Na bitte nitta verdianen jo die groasen nigs mear wense ins klone nit tamisch aussakeln kennen
Geld regiert die welt

Oracle
Oracle
Superredner
1 Monat 13 Tage

interessant, was bestimmten Leuten da alles einfällt. Als ob es so einfach wäre. Jeder Bach ist in der Zwischenzeit bereits verbaut. Demzufolge wird es hier kein Potential für zusätzliche Stromproduktion (Gewässerschutzplan) geben. Was könnte noch besser gemacht werden?
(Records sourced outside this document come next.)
Lemma finish_revocation env request service a :
  (let '(a', k) := admit_revocation env request service a in finish_request k a') =
  handleServiceAdmissionRevocation revoke env request service a.
Proof.
  unfold admit_revocation, handleServiceAdmissionRevocation.
  destruct (negb _); [done|]. destruct (_ || _); [done|].
  destruct (decodeManagementAPIRequest _ _ _) as [body|]; [|done].
  destruct (validateServiceAdmissionRevocation _ _ _ _) as [issuer' [e|]]; [done|].
  cbn [api_revoker with_issuer]. destruct (api_revoker a) as [r|] eqn:Er; [|done].
  cbn [finish_request api_revoker with_issuer]. by rewrite Er.
Qed.

Lemma finish_stop request service jobID a :
  finish_request (admit_stop request service jobID a) a = handleRecordingJobStop request service jobID a.
Proof.
  unfold admit_stop, handleRecordingJobStop. destruct (negb _); [done|].
  destruct (jobs_get _ _) as [job|]; [|done]. by destruct (negb _).
Qed.

Lemma sections_are_ServeHTTP env request a :
  serve_in_sections env request a = ServeHTTP Sum256 Sign revoke env request a.
Proof.
  unfold serve_in_sections, ServeHTTP. destruct (serviceForRequest _ _) as [s|]; [|done].
  unfold first_section. cbv zeta.
  destruct (String.eqb _ "/v1/health"); [by destruct (negb _)|].
  destruct (String.eqb _ "/v1/channels"); [by destruct (negb _)|].
  destruct (String.eqb _ "/v1/events"); [symmetry; apply surjective_pairing|].
  destruct (String.eqb _ "/v1/service-admission-grants"); [symmetry; apply surjective_pairing|].
  destruct (String.eqb _ "/v1/service-admission-revocations"); [apply finish_revocation|].
  destruct (String.eqb _ "/v1/recording-jobs"); [symmetry; apply surjective_pairing|].
  destruct (managementAPIRecordingJobIDFromStopPath _); [apply finish_stop|].
  destruct (managementAPIChannelIDFromPath _); [by destruct (negb _)|done].
Qed.
End sections.

(** ** Every request keeps the server sound *)

Lemma decodeManagementAPIRequest_typed {T} (P : T → Prop) fields zero body t :
  Forall (field_typed P) fields → P zero → decodeManagementAPIRequest fields zero body = Ok t → P t.
Proof.
  unfold decodeManagementAPIRequest. intros Hf Hz [_ H]%reject_if_ok.
  apply result_bind_ok in H as ([j rest] & _ & H). apply result_bind_ok in H as (t' & Ht & H).
  apply reject_if_ok in H as [_ H]. apply (inj Ok) in H as <-.
  destruct (decode_struct true fields j zero) as [t''|] eqn:E; [|done]. apply (inj Ok) in Ht as ->.
  by eapply decode_struct_typed.
Qed.

Lemma revocation_request_typed : Forall (field_typed request_ints) revocation_request_fields.
Proof. unfold revocation_request_fields, request_ints, is_u32. fields_typed. Qed.

(** The random bytes of a request: 16 for a job. *)
Definition random_ok (env : request_env) (request : http_request) : Prop :=
  rq_Path request = "/v1/recording-jobs" → ∀ raw, re_random env = Ok raw → len raw = 16.

Section serving.
Context (Sum256 : string → string) (Sign : string → string → string).
Context {R : Type}.
Implicit Types a : managementAPI R.

Record api_ok a : Prop := ApiOk {
  api_ok_state : state_ok (api_state a);
  api_ok_issuer : ∀ i, api_issuer a = Some i → issuer_ok i;
}.

(** What no section of a request changes. *)
Definition same_server a a' : Prop :=
  api_authorizer a' = api_authorizer a ∧ api_eventDelivery a' = api_eventDelivery a ∧
  same_attachments (api_state a) (api_state a') ∧ api_revoker a' = api_revoker a.

Definition serves {X} a (r : managementAPI R * X) : Prop := api_ok r.1 ∧ same_server a r.1.

Lemma serves_same {X} a (out : X) : api_ok a → serves a (a, out).
Proof. intros Ha. by split_and!. Qed.

Lemma serves_state {X} a s (out : X) :
  api_ok a → state_ok s → same_attachments (api_state a) s → serves a (with_state s a, out).
Proof. intros [] Hs Hatt. split; [by constructor|by split_and!]. Qed.

Lemma serves_issuer {X} a i (out : X) :
  api_ok a → (∀ i', i = Some i' → issuer_ok i') → serves a (with_issuer i a, out).
Proof. intros [] Hi. split; [by constructor|by split_and!]. Qed.

Lemma issuer_opt_ok op i :
  (∀ i', i = Some i' → issuer_ok i') → ∀ i', issuer_apply Sum256 Sign i op = Some i' → issuer_ok i'.
Proof.
  intros Hi i' H. destruct i as [i|].
  - destruct (issuer_apply_keeps Sum256 Sign i op (Hi i eq_refl)) as (i1 & H1 & Hok & _). by simplify_eq.
  - destruct op as [raw id acl request now|h now]; simpl in H; [|done].
    unfold issue in H. destruct raw; simpl in H; repeat case_match; simplify_eq/=.
Qed.

Lemma events_serves env request s a : api_ok a → serves a (handleEvents env request s a).
Proof.
  intros Ha. unfold handleEvents. destruct (negb _); [by apply serves_same|].
  destruct (ms_liveEvents (api_state a)) as [hub|] eqn:Eh; [|by apply serves_same].
  destruct (negb _); [by apply serves_same|]. destruct (bool_decide _); [by apply serves_same|].
  destruct (negb _); [by apply serves_same|]. destruct (negb _); [by apply serves_same|].
  pose proof (api_ok_state a Ha) as Hs. pose proof (state_hub _ Hs) as Hhub. rewrite Eh in Hhub.
  apply hub_subscribe_ok in Hhub. destruct (hub_subscribe hub) as [hub' [[c id]|]];
    (apply serves_state; [done|auto with state|split_and!; simpl; rewrite ?Eh; by eauto]).
Qed.

Lemma grant_serves env request s a :
  api_ok a → serves a (handleServiceAdmissionGrant Sum256 Sign env request s a).
Proof.
  intros Ha. unfold handleServiceAdmissionGrant. destruct (negb _); [by apply serves_same|].
  destruct (negb _); [by apply serves_same|]. destruct (negb _); [by apply serves_same|].
  destruct (decodeManagementAPIRequest _ _ _) as [body|]; [|by apply serves_same].
  destruct (admissionACL _ _ _) as [acl|]; [|by apply serves_same].
  pose proof (issuer_opt_ok (OpIssue (re_random env) (svc_serviceID s) acl body (re_now env)) _
    (api_ok_issuer a Ha)) as Hi. cbn [issuer_apply] in Hi.
  by destruct (issue _ _ _ _ _ _ _ _) as [i [[grant expiresAt]|e]]; apply serves_issuer.
Qed.

Lemma validated_issuer_ok now later request i :
  (∀ i', i = Some i' → issuer_ok i') →
  ∀ i', (validateServiceAdmissionRevocation now later request i).1 = Some i' → issuer_ok i'.
Proof.
  intros Hi. unfold validateServiceAdmissionRevocation. destruct (_ || _); [done|].
  destruct (_ && _); [done|]. destruct (String.eqb _ ""); [done|]. destruct (_ || _); [done|].
  unfold check_issued_grant. pose proof (issuer_opt_ok (OpLookup (rr_GrantIDHash request) later) i Hi) as H.
  cbn [issuer_apply] in H. destruct (issuedGrant _ _ _) as [i1 [g|]]; [|done]. by destruct (_ || _).
Qed.

Lemma revocation_serves env request s a : api_ok a → serves a (admit_revocation env request s a).
Proof.
  intros Ha. unfold admit_revocation. destruct (negb _); [by apply serves_same|].
  destruct (_ || _); [by apply serves_same|].
  destruct (decodeManagementAPIRequest _ _ _) as [body|]; [|by apply serves_same].
  pose proof (validated_issuer_ok (re_now env) (re_later env) body _ (api_ok_issuer a Ha)) as Hi.
  by destruct (validateServiceAdmissionRevocation _ _ _ _) as [i [e|]]; apply serves_issuer.
Qed.

Lemma jobs_serves {X} op a (out : X) :
  api_ok a → job_op_ok op →
  serves a (with_state (with_jobs (job_apply op (ms_recordingJobs (api_state a))) (api_state a)) a, out).
Proof.
  intros Ha Hop. pose proof (api_ok_state a Ha) as Hs.
  destruct (job_op_opt_ok op _ (state_jobs _ Hs) Hop) as [Hj Hsome].
  apply serves_state; [done|auto with state|by split_and!].
Qed.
Die Energieproduktion erfolgt grösstenteils über Alperia, damit Arbeitsplätze in Südtirol, Wertschöpfung in Südtirol, 9/10 der Steuern in Südtirol, Gewinne an Gemeinden und dem Land, Umweltgelder an Land und Gemeinden für verschiedenen Projekte. Damit profitieren indirekt ….. alle Südtiroler/innen ….. 

traktor
traktor
Universalgelehrter
1 Monat 13 Tage

orakel@
du vergisst das beim aktuellen strompreis der staat uns alle melkt, und nicht das land!!!!
für die fehler dieses staates dürfen wir jetzt die gasrechnung der grossstädter mitfinanzieren!!! mit unserem wasser- mit unseren kraftwerken können wir locker unabhängig sein wenn wir unseren überschüssigen strom bei wasserknappheit zurückkaufen, wenn entscheidungsträger nur wolle…

Oracle
Oracle
Superredner
1 Monat 13 Tage

Was soll man sich unter Energieautonomie vorstellen? Dass wir uns vom EU-Verteilernetz abkoppeln? Was ist dann mit der Versorgungssicherheit bei nicht genügend Wasserkraft. Der Klimawandel bringt länger Trockenperioden, demzufolge weniger Wasser (und Strom) oder zu schnell zu viel Wasser, was dann zu Murenabgängen und Überschwemmungen führt? 

traktor
traktor
Universalgelehrter
1 Monat 13 Tage

es wäre locker möglich, doch der strom würde wohl kaum billiger werden, denn sofort würde der süden mit seinen gasverpuffanlagen auf uns zeigen!
wir sollen mit ihnen ihre “gasenergie” mitfinanzieren!
riesen schweinerei!!!
und uns zu verhöhnen wird die abwärme in den himmel geblasen, anstatt ganze städte damit geheitzt!
0 mitleid, diese verbraucher hatten lange zeit sich vorzubereiten! nix ist passiert, und wir sollen jetzt kräftig mitzahlen!!